Some dependencies may not (yet) support ARM64. For example, we discovered the Fiona library for Python had no ARM64 support, meaning we had to skip Graviton migration for that specific service.

2. Github Actions Docker Slow Builds for Python and .NET

Unlike Go, Python and .NET don't natively support cross-building. Using QEMU emulation in Buildx made these image builds 5x slower!

The solution: Running builds on ARM64 Github Action runners.

  • Provisioned ARM64 Github self-hosted runners (since the public ones were in preview and our repo is private)
  • Split our build jobs to run AMD64 and ARM64 builds on matching runners
  • Merged images into a multi-arch manifest tag after building both types

**Docker’s official docs on this pattern.

3. Instana Auto Trace Graviton Incompatibility

Our monitoring tool (Instana) did not support automatic instrumentation on Graviton. To keep visibility, we switched to manual instrumentation based on Instana’s language-specific docs.

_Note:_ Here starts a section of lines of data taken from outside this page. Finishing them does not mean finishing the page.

(** ** The transaction counter, an atomic [u16] *)

Definition increment_transaction_id : M Z ModbusError Z := fun current =>
  if current =? 0xffff then (Ok 0, 0) else (Ok (current + 1), current + 1).

Definition get_transaction_id : M Z ModbusError Z := gets id.

Definition set_transaction_id (val : Z) : M Z ModbusError unit := modify (fun _ => val).

(** ** Checksums *)

Section crc.
Context `{Crc16}.

Definition create_crc (s : list Z) : list Z := le_bytes 2 (crc16 s).

Definition crc_check (payload : list Z) : outcome ModbusError unit :=
  if zlen payload <? 4 then Err RtuRxFail
  else
    let response := ztake (zlen payload - 2) payload in
    let crc_check := zdrop (zlen payload - 2) payload in
    if bool_decide (crc_check = le_bytes 2 (crc16 response)) then Ok tt else Err CrcRx.
End crc.

Definition is_rtu_error (s : list Z) : bool :=
  match s !! 2%nat with Some v => MODBUS_ERROR_VAL <=? v | None => false end.

(** [s.get(2).map(|bytes_len| (bytes_len + 2) as usize)], an [u8] addition. *)
Definition payload_length `{Profile} (s : list Z) : outcome ModbusError (option Z) :=
  match s !! 2%nat with
  | Some bytes_len => n ← bytes_len +u8 2; Ok (Some n)
  | None => Ok None
  end.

Future Optimization: Spot Instances with Graviton

Summary

Migrating our Kubernetes workloads to AWS Graviton was not without challenges, but the results made it worth the effort. By carefully updating node groups, pipelines, and scheduling rules, we achieved around 45% lower compute costs while also improving workload efficiency. Services ran with lower CPU usage, faster response times, and in many cases shorter build times.

Although we had to handle a few compatibility issues, these were manageable and did not block the migration. Overall, Graviton proved to be a reliable, cost-effective option for running Kubernetes at scale.

That said, Graviton migration may not be ideal for every application. Some programming languages and libraries still lack full ARM64 support, which can create compatibility issues. In addition, depending on the language and runtime, certain applications may even lose performance when moved from x86 to ARM. Because of this, it’s important to benchmark and test your workloads first to confirm that they actually benefit from Graviton before fully committing.

👉 For teams looking to cut costs and improve performance, moving to Graviton is a practical and future-ready choice.